Little was inspired to smear real blood on the statue by a protest they witnessed while studying in China, during which migrant workers threw blood on a police station.
“The next day, even though there was no blood, people were like, ‘This has been tainted.’ They wanted to avoid it,” said Little. “I knew that doing [my protest] during the day meant that people would see the red ink and blood…and we believe that when something is bloodied it’s tainted.”
Four months later, hundreds of student protesters toppled Silent Sam. A tree has since been planted at the former site of the statue.
When recontextualizing the spaces where Confederate monuments once stood, Newsome Bass said it’s important to go “a step beyond” replacing them with a statue of a Black historical figure, like Harriet Tubman.
“It has often been about idealizing particular figures, which goes to the way that society itself is organized around capitalistic ideas of individualism, white patriarchy, the idea that we have supreme white men that are elevated above the rest of humanity,” said Newsome Bass.
“How do we transform public space in a way that honors and celebrates the ideals of humanity or the inclusion of everyone?” she asked.
Little wishes the Silent Sam monument had been left, toppled, on the ground. “UNC getting rid of it was convenient,” Little said. “Not only did the monument disappear, but the history of contention around the monument disappeared when it was taken away.”
For people like the Sons of Confederate Veterans, Confederate spaces are sacred because of their family lineage and belief in the Lost Cause myth, Smith pointed out. “How are you thinking about what it means to…make clear that these things that are rendered holy are manifestations of harm?”

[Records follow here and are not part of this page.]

(** X7.  Disconnect is not idempotent.  Repeated for a connection that
    was its user's last, the second is a no-op, the entry being gone;
    repeated while the user still has another connection, the second
    closes the closed queue again and panics. *)
Theorem double_disconnect c h cs :
  clients h !! UserID c = Some cs → addr c ∈ cs →
  closed (chan_of h (addr c)) = false →
  ∃ h1, removeClient c h = Ok h1 ∧
        removeClient c h1
        = if decide (cs = {[ addr c ]}) then Ok h1
          else Panic "close of closed channel".
Proof.
  intros Hu Hc Hcl. unfold removeClient at 1. rewrite Hu, chan_of_with_clients.
  unfold chan_close. rewrite Hcl. cbn [mbind result_bind].
  destruct (size (cs ∖ {[addr c]}) =? 0)%nat eqn:Hsz.
  - apply Nat.eqb_eq in Hsz. apply size_empty_iff in Hsz.
    assert (cs = {[addr c]}) as Heq.
    { apply set_eq. intros x. rewrite elem_of_singleton. split.
      - intros Hx. destruct (decide (x = addr c)) as [|Hne]; [done|].
        exfalso. apply (not_elem_of_empty (C:=gset ptr) x). apply Hsz.
        apply elem_of_difference. split; [done|]. by rewrite elem_of_singleton.
      - by intros ->. }
    eexists. split; [reflexivity|]. rewrite decide_True by done.
    unfold removeClient at 1.
    rewrite clients_publishToRedis, clients_notifyStatus.
    cbn [clients with_clients with_send]. by rewrite lookup_delete_eq.
  - apply Nat.eqb_neq in Hsz.
    assert (cs ≠ {[addr c]}) as Hne.
    { intros ->. apply Hsz.
      replace (({[addr c]} : gset ptr) ∖ {[addr c]}) with (∅ : gset ptr)
        by set_solver. apply size_empty. }
    eexists. split; [reflexivity|]. rewrite decide_False by done.
    unfold removeClient. simpl. rewrite lookup_insert_eq.
    unfold chan_of, chan_close. simpl. by rewrite lookup_insert_eq.
Qed.

Lemma double_disconnect_witness :
  (clients (addClient alice2 bothOnline) !! UserID alice
     = Some {[ 1%positive; 2%positive ]} ∧
   addr alice ∈ ({[ 1%positive; 2%positive ]} : gset ptr) ∧
   closed (chan_of (addClient alice2 bothOnline) (addr alice)) = false) ∧
  ∃ h1, removeClient alice (addClient alice2 bothOnline) = Ok h1 ∧
        removeClient alice h1 = Panic "close of closed channel".
Proof.
  assert (clients (addClient alice2 bothOnline) !! UserID alice
          = Some {[ 1%positive; 2%positive ]}) as Hu by (vm_compute; reflexivity).
  assert (addr alice ∈ ({[ 1%positive; 2%positive ]} : gset ptr)) as Hc
    by set_solver.
  split; [split; [exact Hu|split; [exact Hc|reflexivity]]|].
  destruct (double_disconnect alice (addClient alice2 bothOnline) _ Hu Hc eq_refl)
    as (h1 & Hrm & Hagain).
  exists h1. split; [exact Hrm|]. rewrite Hagain.
  apply decide_False. intros Heq.
  assert (2%positive ∈ ({[ 1%positive; 2%positive ]} : gset ptr)) as H2
    by set_solver.
  rewrite Heq in H2. apply elem_of_singleton in H2. discriminate.
Defined.

(** X8.  A delivery, to one user or to all, never changes who is online:
    on a well-formed hub it returns, leaves every user's entry in place,
    calls no presence callback and publishes nothing. *)
Theorem delivery_leaves_presence_alone u ev h :
  wf h →
  (∃ h', sendToLocalUser u ev h = Ok h' ∧
         (∀ v, IsUserOnline v h' = IsUserOnline v h) ∧
         rdb h' = rdb h ∧ status_calls h' = status_calls h) ∧
  (∃ h', broadcastToLocal ev h = Ok h' ∧
         (∀ v, IsUserOnline v h' = IsUserOnline v h) ∧
         rdb h' = rdb h ∧ status_calls h' = status_calls h).
Proof.
  intros Hwf.
  assert (∀ d ps h', delivered d ps h h' →
            (∀ v, IsUserOnline v h' = IsUserOnline v h) ∧
            rdb h' = rdb h ∧ status_calls h' = status_calls h) as Hpost.
  { intros d ps h' (_ & _ & Hk & _ & Hr & Hs). split; [|done].
    intros v. unfold IsUserOnline. specialize (Hk v).
    destruct (clients h' !! v), (clients h !! v); try done.
    - by destruct (proj1 Hk (mk_is_Some _ _ eq_refl)).
    - by destruct (proj2 Hk (mk_is_Some _ _ eq_refl)). }
  split.
  - destruct (clients h !! u) as [cs|] eqn:Hu.
    + destruct (sendToLocalUser_spec u ev h cs Hwf Hu) as (h' & Hrun & Hd).
      exists h'. split; [done|]. by apply (Hpost _ _ _ Hd).
    + exists h. unfold sendToLocalUser. rewrite Hu. done.
  - destruct (broadcastToLocal_spec ev h Hwf) as (h' & Hrun & Hd).
    exists h'. split; [done|]. by apply (Hpost _ _ _ Hd).
Qed.

Lemma delivery_leaves_presence_alone_witness :
  wf stalledHub ∧
  ∃ h', sendToLocalUser 7%N (Some typingFromBob) stalledHub = Ok h' ∧
        IsUserOnline 7%N h' = IsUserOnline 7%N stalledHub ∧
        status_calls h' = status_calls stalledHub.
Proof.
  split; [exact stalledHub_wf|].
  destruct (proj1 (delivery_leaves_presence_alone 7%N (Some typingFromBob)
                     stalledHub stalledHub_wf)) as (h' & Hrun & Hon & _ & Hst).
  exists h'. split; [exact Hrun|]. split; [apply Hon|exact Hst].
Defined.

Lemma foldM_invariant {A S : Type} (P : S → Prop) (f : A → S → result S) l :
  (∀ x s s', P s → f x s = Ok s' → P s') →
  ∀ s s', P s → foldM f l s = Ok s' → P s'.
Proof.
  intros Hf. induction l as [|x l IH]; intros s s' Hs Hrun; simpl in Hrun.
  - by injection Hrun as <-.
  - destruct (f x s) as [s1|m] eqn:Hx; [|done]. simpl in Hrun.
    apply (IH s1 s'); [|done]. by apply (Hf x s s1).
Qed.

Lemma trySend_bounded u d c h h' :
  bounded h → trySend u d c h = Ok h' → bounded h'.
Proof.
  intros Hb. unfold trySend, chan_close.
  destruct (closed (chan_of h c)) eqn:Hcl; [done|].
  destruct (Nat.ltb_spec (List.length (buf (chan_of h c))) sendCap) as [Hlt|Hge];
    simpl; intros [= <-]; intros x; specialize (Hb x); unfold chan_of in *; simpl.
  - destruct (decide (x = c)) as [->|Hne].
    + rewrite lookup_insert_eq. simpl. rewrite length_app. simpl. lia.
    + by rewrite lookup_insert_ne.
  - destruct (decide (x = c)) as [->|Hne].
    + by rewrite lookup_insert_eq.
    + by rewrite lookup_insert_ne.
Qed.

Lemma sendToLocalUser_bounded u ev h h' :
  bounded h → sendToLocalUser u ev h = Ok h' → bounded h'.
Proof.
  intros Hb. unfold sendToLocalUser. destruct (clients h !! u) as [cs|].
  - apply foldM_invariant; [|done]. intros x s s'. apply trySend_bounded.
  - by intros [= <-].
Qed.

Lemma broadcastToLocal_bounded ev h h' :
  bounded h → broadcastToLocal ev h = Ok h' → bounded h'.
Proof.
  intros Hb. unfold broadcastToLocal. apply foldM_invariant; [|done].
  intros ucs s s' Hs. apply foldM_invariant; [|done].
  intros x s1 s2. apply trySend_bounded.
Qed.

Lemma removeClient_bounded c h h' :
  bounded h → removeClient c h = Ok h' → bounded h'.
Proof.
  intros Hb. unfold removeClient. destruct (clients h !! UserID c) as [cs|];
    [|by intros [= <-]].
  rewrite chan_of_with_clients. unfold chan_close.
  destruct (closed (chan_of h (addr c))); [done|]. cbn [mbind result_bind].
  assert (∀ h1 : Hub,
            send h1 = <[addr c := {| buf := buf (chan_of h (addr c));
                                     closed := true |}]> (send h) →
            bounded h1) as Hgen.
  { intros h1 Hs x. unfold chan_of. rewrite Hs.
    destruct (decide (x = addr c)) as [->|Hne].
    - rewrite lookup_insert_eq. apply Hb.
    - rewrite lookup_insert_ne by done. apply Hb. }
  destruct (size (cs ∖ {[addr c]}) =? 0)%nat; intros [= <-]; apply Hgen; [|done].
  unfold publishToRedis, notifyStatus. simpl.
  destruct (onStatusChange h); simpl; destruct (rdb_up h); done.
Qed.

(** X9.  No queue ever holds more than 256 events: whatever requests the
    control loop serves and whatever messages the subscriber receives,
    if they return, every queue that was within capacity still is. *)
Theorem queues_stay_within_capacity h :
  bounded h →
  (∀ reqs h', Run reqs h = Ok h' → bounded h') ∧
  (∀ msgs h', subscribeRedis msgs h = Ok h' → bounded h').
Proof.
  intros Hb. split.
  - intros reqs h'. unfold Run. apply foldM_invariant; [|done].
    intros [c|c|e] s s' Hs; simpl.
    + intros [= <-]. intros x. rewrite addClient_send. apply Hs.
    + by apply removeClient_bounded.
    + by apply broadcastToLocal_bounded.
  - intros msgs h'. unfold subscribeRedis. apply foldM_invariant; [|done].
    intros m s s' Hs. unfold onRedisMessage.
    destruct (Unmarshal_TargetedEvent m) as [t|]; [|by intros [= <-]].
    destruct (negb (TargetUserID t =? uuid.Nil)%N).
    + by apply sendToLocalUser_bounded.
    + destruct (Event t); [by apply broadcastToLocal_bounded|by intros [= <-]].
Qed.

Lemma queues_stay_within_capacity_witness :
  bounded stalledHub ∧
  ∃ h', subscribeRedis [Text (targeted 7%N typingFromBob)] stalledHub = Ok h' ∧
        List.length (buf (chan_of h' 1%positive)) <= sendCap.
Proof.
  assert (bounded stalledHub) as Hb.
  { intros c. destruct (decide (c = 1%positive)) as [->|Hne].
    - vm_compute. lia.
    - assert (send stalledHub !! c = None) as Hnone.
      { assert (∃ ch, send stalledHub = {[ 1%positive := ch ]}) as [ch ->]
          by (eexists; vm_compute; reflexivity).
        by apply lookup_singleton_ne. }
      unfold chan_of. rewrite Hnone. simpl. lia. }
  split; [exact Hb|].
  assert (∃ h', subscribeRedis [Text (targeted 7%N typingFromBob)] stalledHub
                = Ok h') as [h' Hrun] by (eexists; vm_compute; reflexivity).
  exists h'. split; [exact Hrun|].
  apply (proj2 (queues_stay_within_capacity stalledHub Hb) _ _ Hrun).
Defined.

Newsome Bass said she classifies white supremacy as a religion, upheld by centuries of colonization and state-sponsored violence.
“One of the main ways we desacralize something is to name it and classify it as a thing,” she said. “When we are talking about taking down a monument, it’s never just about the monument—it’s about the deconstruction of this ideology of whiteness.”
Both activists encouraged the audience to educate themselves on white supremacy, and support activists and organizers fighting for Black liberation.
“You cannot enter into this kind of a thing without taking a side,” Little said. “To be an observer in a struggle for life and death for Black people to me means you’re already against me.”